Le Covid a le dos large. Les turbulences que traverse le royaume seraient dues à la pandémie. Un gros mensonge de plus de Boris. Pendant toutes les négociations il n’a cessé de mentir aux Anglais et maintenant il est obligé de continuer pour minimiser les dégâts. Les sujets de sa « gracieuse majesté » découvrent aujourd’hui les conséquences d’avoir quitté le marché unique. Le pays subit pénuries d’essence, problèmes d’approvisionnement dans les supermarchés et manque de main d’œuvre, dont la principale cause est l’impréparation et l’improvisation permanente du gouvernement Johnson. La pénurie d’essence a été déclenchée par un gros déficit en chauffeurs routier pour acheminer le carburant, ce qui augmente les perturbations des chaines logistiques, elles-mêmes en pénurie de main d’œuvre causée par les nouvelles lois sur l’immigration : déficit de 100 000 chauffeurs, obligeant le gouvernement à ouvrir les vannes des visas de travail.
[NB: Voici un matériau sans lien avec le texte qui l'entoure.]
(* ===== verification/FfiErrors.v ===== *)
(** * Error codes of the C boundary

    The status codes of [ct_ffi/src/runtime/constants.rs], and the code that
    [map_error] gives an error of [ct_core]. *)
From S2P Require Import Prelude Text Registry.

Inductive ErrorCode : Type :=
  | ERR_UNSUPPORTED
  | ERR_ALREADY_STARTED
  | ERR_RUNTIME_NOT_STARTED
  | ERR_INVALID_ARGUMENT
  | ERR_LISTENER_NOT_FOUND
  | ERR_CHANNEL_ALREADY_TAKEN
  | ERR_IO
  | ERR_ROUTER_CONFIG_INVALID
  | ERR_ENDPOINT_NOT_CONFIGURED
  | ERR_CONNECTION_NOT_FOUND
  | ERR_UNSUPPORTED_SERIALIZER
  | ERR_UNSUPPORTED_PROTOCOL
  | ERR_HANDSHAKE_CONSUMED
  | ERR_HANDLE_UNAVAILABLE
  | ERR_STREAM_CLOSED
  | ERR_INTERNAL
  | ERR_SEND_QUEUE_FULL
  | ERR_KEY_NOT_FOUND
  | ERR_DECRYPT_FAILED
  | ERR_LEASE_WRONG_THREAD
  | ERR_LEASE_CLOSING
  | ERR_LEASE_QUOTA_EXCEEDED
  | ERR_LEASE_BUSY
  | ERR_LEASE_REENTRANT
  | ERR_WRITE_RECEIPT_QUOTA_EXCEEDED.

#[global] Instance ErrorCode_eq_dec : EqDecision ErrorCode.
Proof. solve_decision. Defined.

Definition error_code (e : ErrorCode) : Z :=
  match e with
  | ERR_UNSUPPORTED => -1
  | ERR_ALREADY_STARTED => -2
  | ERR_RUNTIME_NOT_STARTED => -3
  | ERR_INVALID_ARGUMENT => -4
  | ERR_LISTENER_NOT_FOUND => -5
  | ERR_CHANNEL_ALREADY_TAKEN => -6
  | ERR_IO => -7
  | ERR_ROUTER_CONFIG_INVALID => -8
  | ERR_ENDPOINT_NOT_CONFIGURED => -9
  | ERR_CONNECTION_NOT_FOUND => -10
  | ERR_UNSUPPORTED_SERIALIZER => -11
  | ERR_UNSUPPORTED_PROTOCOL => -12
  | ERR_HANDSHAKE_CONSUMED => -13
  | ERR_HANDLE_UNAVAILABLE => -14
  | ERR_STREAM_CLOSED => -15
  | ERR_INTERNAL => -16
  | ERR_SEND_QUEUE_FULL => -17
  | ERR_KEY_NOT_FOUND => -18
  | ERR_DECRYPT_FAILED => -19
  | ERR_LEASE_WRONG_THREAD => -20
  | ERR_LEASE_CLOSING => -21
  | ERR_LEASE_QUOTA_EXCEEDED => -22
  | ERR_LEASE_BUSY => -23
  | ERR_LEASE_REENTRANT => -24
  | ERR_WRITE_RECEIPT_QUOTA_EXCEEDED => -25
  end.

(** [Error] of [ct_core], without the data of its variants: the registry's
    errors are those of Registry. *)
Inductive CoreError : Type :=
  | RuntimeNotStarted
  | RuntimeAlreadyStarted
  | UnsupportedPlatform
  | InvalidBacklog
  | ListenerNotFound (id : Z)
  | AcceptChannelAlreadyTaken (id : Z)
  | AddressResolution (host : str) (port : Z)
  | EndpointNotConfigured (host : str) (port : Z)
  | RouterConfigInvalid (reason : str)
  | Http3ResponseSend (id : Z)
  | Io
  | InvalidRuntimeThreadCount (text : str)
  | InvalidFileSegment (reason : string)
  | InvalidDeferredSegment (reason : string)
  | InRegistry (e : RegistryError).

(** The ids of a registry run out in a panic, which no code stands for. *)
Definition map_error (e : CoreError) : option ErrorCode :=
  match e with
  | RuntimeAlreadyStarted => Some ERR_ALREADY_STARTED
  | RuntimeNotStarted => Some ERR_RUNTIME_NOT_STARTED
  | InvalidBacklog => Some ERR_INVALID_ARGUMENT
  | ListenerNotFound _ => Some ERR_LISTENER_NOT_FOUND
  | AcceptChannelAlreadyTaken _ => Some ERR_CHANNEL_ALREADY_TAKEN
  | AddressResolution _ _ => Some ERR_INVALID_ARGUMENT
  | UnsupportedPlatform => Some ERR_UNSUPPORTED
  | RouterConfigInvalid _ => Some ERR_ROUTER_CONFIG_INVALID
  | EndpointNotConfigured _ _ => Some ERR_ENDPOINT_NOT_CONFIGURED
  | InRegistry (ConnectionNotFound _) => Some ERR_CONNECTION_NOT_FOUND
  | InRegistry (UnsupportedProtocol _ _) => Some ERR_UNSUPPORTED_PROTOCOL
  | InRegistry (HandshakeAlreadyTaken _) => Some ERR_HANDSHAKE_CONSUMED
  | InRegistry (ConnectionHandleUnavailable _) => Some ERR_HANDLE_UNAVAILABLE
  | Http3ResponseSend _ => Some ERR_IO
  | InRegistry (SendQueueFull _) => Some ERR_SEND_QUEUE_FULL
  | InvalidRuntimeThreadCount _ => Some ERR_INVALID_ARGUMENT
  | InvalidFileSegment _ => Some ERR_INVALID_ARGUMENT
  | InvalidDeferredSegment _ => Some ERR_INVALID_ARGUMENT
  | Io => Some ERR_IO
  | InRegistry IdsExhausted => None
  end.

(** A status tells success from every error, and errors apart. *)
Lemma error_code_inj e f : error_code e = error_code f → e = f.
Proof. by destruct e, f. Qed.

Lemma error_code_negative e : error_code e < 0.
Proof. by destruct e. Qed.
Selon une étude, plus de 200 000 salariés originaires de l’UE seraient partis. Mêmes ceux qui ont le statut de résidents hésitent à revenir. Les secteurs les plus touchés sont le bâtiment, l’industrie, la logistique, l’hôtellerie et la restauration, l’agroalimentaire… Les abattoirs et les boucheries sont frappés par un manque crucial de main d’œuvre. Les tensions sont visibles sur les biens alimentaires avec des pénuries sur certains produits et des hausses de prix liées au renchérissement des matières premières et des coûts de fret. Les exportations britanniques vers l’UE ont chuté de près de 20% sur les six premiers mois de l’année et 1,1 million d’emplois restent vacants. On nous vantait une économie qui tournait à plein régime avec un marché du travail en quasi plein emploi.
En reprenant le contrôle des frontières, le gars Boris promettait le meilleur pour le royaume : il attirerait les meilleurs et les plus brillants chercheurs, ingénieurs, traders. Las, il manque de chauffeurs, d’agriculteurs, de vendeurs, de serveurs et d’aides-soignants que les conditions offertes n’attirent pas. La vérité qu’il ne veut pas voir c’est que la Grande-Bretagne ne peut, seule, isolée, mener une politique économique autarcique face aux réalités d’une économie mondialisée avec ses tensions conjoncturelles sur lesquelles il ne peut rien. Il en est donc réduit à continuer de mentir en promettant monts et merveilles aux anglais, et à tenter d’exister en s’associant à tous les coups tordus comme dans l’affaire des sous-marins australiens. Comme le dit si diplomatiquement Michel Barnier qui a eu affaire avec cet individu : « il se comporte en flibustier ! ». Le dividende du Brexit se présente de plus en plus comme un mirage. Le « Global Britain » reste un slogan creux pour populiste gogo.
On ne tourne pas impunément le dos à un marché de 350 millions de consommateurs, qui plus est à sa porte.